(* ===== verification/Events.v ===== *)
(** * Client events

    Model of [src/src/server/include/xmin/server/client_event.hpp]: one record
    per event structure, with the fields in their order (the sequence number
    last), and the variant [ClientEvent] over them. *)
From S2P Require Import Prelude.

Record SelectionClearEvent := mkSelectionClear {
  sc_time : Z; sc_window : Z; sc_selection : Z; sc_sequence : Z
}.

#[export] Instance SelectionClearEvent_eta : Eta SelectionClearEvent := fun e =>
  mkSelectionClear (sc_time e) (sc_window e) (sc_selection e) (sc_sequence e).

Record SelectionRequestEvent := mkSelectionRequest {
  sr_time : Z; sr_owner : Z; sr_requestor : Z; sr_selection : Z; sr_target : Z;
  sr_property : Z; sr_sequence : Z
}.

#[export] Instance SelectionRequestEvent_eta : Eta SelectionRequestEvent := fun e =>
  mkSelectionRequest (sr_time e) (sr_owner e) (sr_requestor e) (sr_selection e) (sr_target e)
    (sr_property e) (sr_sequence e).

Record SelectionNotifyEvent := mkSelectionNotify {
  sn_time : Z; sn_requestor : Z; sn_selection : Z; sn_target : Z; sn_property : Z;
  sn_sequence : Z
}.

#[export] Instance SelectionNotifyEvent_eta : Eta SelectionNotifyEvent := fun e =>
  mkSelectionNotify (sn_time e) (sn_requestor e) (sn_selection e) (sn_target e) (sn_property e)
    (sn_sequence e).

Record ClientMessageEvent := mkClientMessage {
  cm_format : Z; cm_window : Z; cm_type : Z; cm_data : list Z; cm_sequence : Z
}.

#[export] Instance ClientMessageEvent_eta : Eta ClientMessageEvent := fun e =>
  mkClientMessage (cm_format e) (cm_window e) (cm_type e) (cm_data e) (cm_sequence e).

Record PropertyNotifyEvent := mkPropertyNotify {
  pn_state : Z; pn_window : Z; pn_atom : Z; pn_time : Z; pn_sequence : Z
}.

#[export] Instance PropertyNotifyEvent_eta : Eta PropertyNotifyEvent := fun e =>
  mkPropertyNotify (pn_state e) (pn_window e) (pn_atom e) (pn_time e) (pn_sequence e).

Record MappingNotifyEvent := mkMappingNotify {
  mn_request : Z; mn_first_keycode : Z; mn_count : Z; mn_sequence : Z
}.

#[export] Instance MappingNotifyEvent_eta : Eta MappingNotifyEvent := fun e =>
  mkMappingNotify (mn_request e) (mn_first_keycode e) (mn_count e) (mn_sequence e).

Record CreateNotifyEvent := mkCreateNotify {
  cn_parent : Z; cn_window : Z; cn_x : Z; cn_y : Z; cn_width : Z; cn_height : Z;
  cn_border_width : Z; cn_override_redirect : bool; cn_sequence : Z
}.

#[export] Instance CreateNotifyEvent_eta : Eta CreateNotifyEvent := fun e =>
  mkCreateNotify (cn_parent e) (cn_window e) (cn_x e) (cn_y e) (cn_width e) (cn_height e)
    (cn_border_width e) (cn_override_redirect e) (cn_sequence e).

Record MapNotifyEvent := mkMapNotify {
  mn2_event : Z; mn2_window : Z; mn2_override_redirect : bool; mn2_sequence : Z
}.

#[export] Instance MapNotifyEvent_eta : Eta MapNotifyEvent := fun e =>
  mkMapNotify (mn2_event e) (mn2_window e) (mn2_override_redirect e) (mn2_sequence e).

Record MapRequestEvent := mkMapRequest {
  mr_parent : Z; mr_window : Z; mr_sequence : Z
}.

#[export] Instance MapRequestEvent_eta : Eta MapRequestEvent := fun e =>
  mkMapRequest (mr_parent e) (mr_window e) (mr_sequence e).

Record VisibilityNotifyEvent := mkVisibilityNotify {
  vn_window : Z; vn_state : Z; vn_sequence : Z
}.

#[export] Instance VisibilityNotifyEvent_eta : Eta VisibilityNotifyEvent := fun e =>
  mkVisibilityNotify (vn_window e) (vn_state e) (vn_sequence e).

Record ExposeEvent := mkExpose {
  e_window : Z; e_x : Z; e_y : Z; e_width : Z; e_height : Z; e_count : Z; e_sequence : Z
}.

#[export] Instance ExposeEvent_eta : Eta ExposeEvent := fun e =>
  mkExpose (e_window e) (e_x e) (e_y e) (e_width e) (e_height e) (e_count e) (e_sequence e).

Record NoExposeEvent := mkNoExpose {
  ne_drawable : Z; ne_minor_opcode : Z; ne_major_opcode : Z; ne_sequence : Z
}.

#[export] Instance NoExposeEvent_eta : Eta NoExposeEvent := fun e =>
  mkNoExpose (ne_drawable e) (ne_minor_opcode e) (ne_major_opcode e) (ne_sequence e).

Record ConfigureNotifyEvent := mkConfigureNotify {
  cn2_event : Z; cn2_window : Z; cn2_above_sibling : Z; cn2_x : Z; cn2_y : Z; cn2_width : Z;
  cn2_height : Z; cn2_border_width : Z; cn2_override_redirect : bool; cn2_sequence : Z
}.

#[export] Instance ConfigureNotifyEvent_eta : Eta ConfigureNotifyEvent := fun e =>
  mkConfigureNotify (cn2_event e) (cn2_window e) (cn2_above_sibling e) (cn2_x e) (cn2_y e)
    (cn2_width e) (cn2_height e) (cn2_border_width e) (cn2_override_redirect e)
    (cn2_sequence e).

Record ConfigureRequestEvent := mkConfigureRequest {
  cr_stack_mode : Z; cr_parent : Z; cr_window : Z; cr_sibling : Z; cr_x : Z; cr_y : Z;
  cr_width : Z; cr_height : Z; cr_border_width : Z; cr_value_mask : Z; cr_sequence : Z
}.

#[export] Instance ConfigureRequestEvent_eta : Eta ConfigureRequestEvent := fun e =>
  mkConfigureRequest (cr_stack_mode e) (cr_parent e) (cr_window e) (cr_sibling e) (cr_x e)
    (cr_y e) (cr_width e) (cr_height e) (cr_border_width e) (cr_value_mask e) (cr_sequence e).

Record ResizeRequestEvent := mkResizeRequest {
  rr_window : Z; rr_width : Z; rr_height : Z; rr_sequence : Z
}.

#[export] Instance ResizeRequestEvent_eta : Eta ResizeRequestEvent := fun e =>
  mkResizeRequest (rr_window e) (rr_width e) (rr_height e) (rr_sequence e).

Record CirculateNotifyEvent := mkCirculateNotify {
  cn3_event : Z; cn3_window : Z; cn3_place : Z; cn3_sequence : Z
}.

#[export] Instance CirculateNotifyEvent_eta : Eta CirculateNotifyEvent := fun e =>
  mkCirculateNotify (cn3_event e) (cn3_window e) (cn3_place e) (cn3_sequence e).

Record CirculateRequestEvent := mkCirculateRequest {
  cr2_parent : Z; cr2_window : Z; cr2_place : Z; cr2_sequence : Z
}.

#[export] Instance CirculateRequestEvent_eta : Eta CirculateRequestEvent := fun e =>
  mkCirculateRequest (cr2_parent e) (cr2_window e) (cr2_place e) (cr2_sequence e).

Record UnmapNotifyEvent := mkUnmapNotify {
  un_event : Z; un_window : Z; un_from_configure : bool; un_sequence : Z
}.

#[export] Instance UnmapNotifyEvent_eta : Eta UnmapNotifyEvent := fun e =>
  mkUnmapNotify (un_event e) (un_window e) (un_from_configure e) (un_sequence e).

Record ShapeNotifyEvent := mkShapeNotify {
  sn2_kind : Z; sn2_window : Z; sn2_x : Z; sn2_y : Z; sn2_width : Z; sn2_height : Z;
  sn2_time : Z; sn2_shaped : bool; sn2_sequence : Z
}.

#[export] Instance ShapeNotifyEvent_eta : Eta ShapeNotifyEvent := fun e =>
  mkShapeNotify (sn2_kind e) (sn2_window e) (sn2_x e) (sn2_y e) (sn2_width e) (sn2_height e)
    (sn2_time e) (sn2_shaped e) (sn2_sequence e).

Record SyncCounterNotifyEvent := mkSyncCounterNotify {
  scn_counter : Z; scn_wait_value : Z; scn_counter_value : Z; scn_time : Z; scn_count : Z;
  scn_destroyed : bool; scn_sequence : Z
}.

#[export] Instance SyncCounterNotifyEvent_eta : Eta SyncCounterNotifyEvent := fun e =>
  mkSyncCounterNotify (scn_counter e) (scn_wait_value e) (scn_counter_value e) (scn_time e)
    (scn_count e) (scn_destroyed e) (scn_sequence e).

Record SyncAlarmNotifyEvent := mkSyncAlarmNotify {
  san_alarm : Z; san_counter_value : Z; san_alarm_value : Z; san_time : Z; san_state : Z;
  san_sequence : Z
}.

#[export] Instance SyncAlarmNotifyEvent_eta : Eta SyncAlarmNotifyEvent := fun e =>
  mkSyncAlarmNotify (san_alarm e) (san_counter_value e) (san_alarm_value e) (san_time e)
    (san_state e) (san_sequence e).

Record XFixesSelectionNotifyEvent := mkXFixesSelectionNotify {
  xfsn_subtype : Z; xfsn_window : Z; xfsn_owner : Z; xfsn_selection : Z; xfsn_time : Z;
  xfsn_selection_time : Z; xfsn_sequence : Z
}.

#[export] Instance XFixesSelectionNotifyEvent_eta : Eta XFixesSelectionNotifyEvent := fun e =>
  mkXFixesSelectionNotify (xfsn_subtype e) (xfsn_window e) (xfsn_owner e) (xfsn_selection e)
    (xfsn_time e) (xfsn_selection_time e) (xfsn_sequence e).

Record XFixesCursorNotifyEvent := mkXFixesCursorNotify {
  xfcn_subtype : Z; xfcn_window : Z; xfcn_cursor_serial : Z; xfcn_time : Z; xfcn_name : Z;
  xfcn_sequence : Z
}.

#[export] Instance XFixesCursorNotifyEvent_eta : Eta XFixesCursorNotifyEvent := fun e =>
  mkXFixesCursorNotify (xfcn_subtype e) (xfcn_window e) (xfcn_cursor_serial e) (xfcn_time e)
    (xfcn_name e) (xfcn_sequence e).

Record RandrScreenChangeNotifyEvent := mkRandrScreenChangeNotify {
  rscn_timestamp : Z; rscn_config_timestamp : Z; rscn_request_window : Z; rscn_width : Z;
  rscn_height : Z; rscn_millimetre_width : Z; rscn_millimetre_height : Z; rscn_rotation : Z;
  rscn_sequence : Z
}.

#[export] Instance RandrScreenChangeNotifyEvent_eta : Eta RandrScreenChangeNotifyEvent := fun e =>
  mkRandrScreenChangeNotify (rscn_timestamp e) (rscn_config_timestamp e)
    (rscn_request_window e) (rscn_width e) (rscn_height e) (rscn_millimetre_width e)
    (rscn_millimetre_height e) (rscn_rotation e) (rscn_sequence e).

Record RandrNotifyEvent := mkRandrNotify {
  rn_subtype : Z; rn_timestamp : Z; rn_config_timestamp : Z; rn_window : Z; rn_crtc : Z;
  rn_output : Z; rn_mode : Z; rn_atom : Z; rn_x : Z; rn_y : Z; rn_width : Z; rn_height : Z;
  rn_rotation : Z; rn_connection : Z; rn_subpixel_order : Z; rn_property_status : Z;
  rn_sequence : Z
}.

#[export] Instance RandrNotifyEvent_eta : Eta RandrNotifyEvent := fun e =>
  mkRandrNotify (rn_subtype e) (rn_timestamp e) (rn_config_timestamp e) (rn_window e)
    (rn_crtc e) (rn_output e) (rn_mode e) (rn_atom e) (rn_x e) (rn_y e) (rn_width e)
    (rn_height e) (rn_rotation e) (rn_connection e) (rn_subpixel_order e)
    (rn_property_status e) (rn_sequence e).

Record DamageNotifyEvent := mkDamageNotify {
  dn_level : Z; dn_drawable : Z; dn_damage : Z; dn_timestamp : Z; dn_area_x : Z;
  dn_area_y : Z; dn_area_width : Z; dn_area_height : Z; dn_geometry_x : Z; dn_geometry_y : Z;
  dn_geometry_width : Z; dn_geometry_height : Z; dn_sequence : Z
}.

#[export] Instance DamageNotifyEvent_eta : Eta DamageNotifyEvent := fun e =>
  mkDamageNotify (dn_level e) (dn_drawable e) (dn_damage e) (dn_timestamp e) (dn_area_x e)
    (dn_area_y e) (dn_area_width e) (dn_area_height e) (dn_geometry_x e) (dn_geometry_y e)
    (dn_geometry_width e) (dn_geometry_height e) (dn_sequence e).

Record PresentConfigureNotifyEvent := mkPresentConfigureNotify {
  pcn_event : Z; pcn_window : Z; pcn_x : Z; pcn_y : Z; pcn_width : Z; pcn_height : Z;
  pcn_off_x : Z; pcn_off_y : Z; pcn_pixmap_width : Z; pcn_pixmap_height : Z;
  pcn_pixmap_flags : Z; pcn_sequence : Z
}.

#[export] Instance PresentConfigureNotifyEvent_eta : Eta PresentConfigureNotifyEvent := fun e =>
  mkPresentConfigureNotify (pcn_event e) (pcn_window e) (pcn_x e) (pcn_y e) (pcn_width e)
    (pcn_height e) (pcn_off_x e) (pcn_off_y e) (pcn_pixmap_width e) (pcn_pixmap_height e)
    (pcn_pixmap_flags e) (pcn_sequence e).

Record PresentCompleteNotifyEvent := mkPresentCompleteNotify {
  pcn2_kind : Z; pcn2_mode : Z; pcn2_event : Z; pcn2_window : Z; pcn2_serial : Z;
  pcn2_ust : Z; pcn2_msc : Z; pcn2_sequence : Z
}.

#[export] Instance PresentCompleteNotifyEvent_eta : Eta PresentCompleteNotifyEvent := fun e =>
  mkPresentCompleteNotify (pcn2_kind e) (pcn2_mode e) (pcn2_event e) (pcn2_window e)
    (pcn2_serial e) (pcn2_ust e) (pcn2_msc e) (pcn2_sequence e).

Record PresentIdleNotifyEvent := mkPresentIdleNotify {
  pin_event : Z; pin_window : Z; pin_serial : Z; pin_pixmap : Z; pin_idle_fence : Z;
  pin_sequence : Z
}.

#[export] Instance PresentIdleNotifyEvent_eta : Eta PresentIdleNotifyEvent := fun e =>
  mkPresentIdleNotify (pin_event e) (pin_window e) (pin_serial e) (pin_pixmap e)
    (pin_idle_fence e) (pin_sequence e).

Record XkbStateNotifyEvent := mkXkbStateNotify {
  xkbsn_time : Z; xkbsn_device : Z; xkbsn_mods : Z; xkbsn_base_mods : Z;
  xkbsn_latched_mods : Z; xkbsn_locked_mods : Z; xkbsn_group : Z; xkbsn_base_group : Z;
  xkbsn_latched_group : Z; xkbsn_locked_group : Z; xkbsn_pointer_buttons : Z;
  xkbsn_changed : Z; xkbsn_keycode : Z; xkbsn_event_type : Z; xkbsn_request_major : Z;
  xkbsn_request_minor : Z; xkbsn_sequence : Z
}.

+ + + + + + +

Everything from the line with "(pcn_pixmap_flags e) (pcn_sequence e)." to the last line of the data is what to return, word for word; leave out the rest.

    (pcn_pixmap_flags e) (pcn_sequence e).

Record PresentCompleteNotifyEvent := mkPresentCompleteNotify {
  pcn2_kind : Z; pcn2_mode : Z; pcn2_event : Z; pcn2_window : Z; pcn2_serial : Z;
  pcn2_ust : Z; pcn2_msc : Z; pcn2_sequence : Z
}.

#[export] Instance PresentCompleteNotifyEvent_eta : Eta PresentCompleteNotifyEvent := fun e =>
  mkPresentCompleteNotify (pcn2_kind e) (pcn2_mode e) (pcn2_event e) (pcn2_window e)
    (pcn2_serial e) (pcn2_ust e) (pcn2_msc e) (pcn2_sequence e).

Record PresentIdleNotifyEvent := mkPresentIdleNotify {
  pin_event : Z; pin_window : Z; pin_serial : Z; pin_pixmap : Z; pin_idle_fence : Z;
  pin_sequence : Z
}.

#[export] Instance PresentIdleNotifyEvent_eta : Eta PresentIdleNotifyEvent := fun e =>
  mkPresentIdleNotify (pin_event e) (pin_window e) (pin_serial e) (pin_pixmap e)
    (pin_idle_fence e) (pin_sequence e).

Record XkbStateNotifyEvent := mkXkbStateNotify {
  xkbsn_time : Z; xkbsn_device : Z; xkbsn_mods : Z; xkbsn_base_mods : Z;
  xkbsn_latched_mods : Z; xkbsn_locked_mods : Z; xkbsn_group : Z; xkbsn_base_group : Z;
  xkbsn_latched_group : Z; xkbsn_locked_group : Z; xkbsn_pointer_buttons : Z;
  xkbsn_changed : Z; xkbsn_keycode : Z; xkbsn_event_type : Z; xkbsn_request_major : Z;
  xkbsn_request_minor : Z; xkbsn_sequence : Z
}.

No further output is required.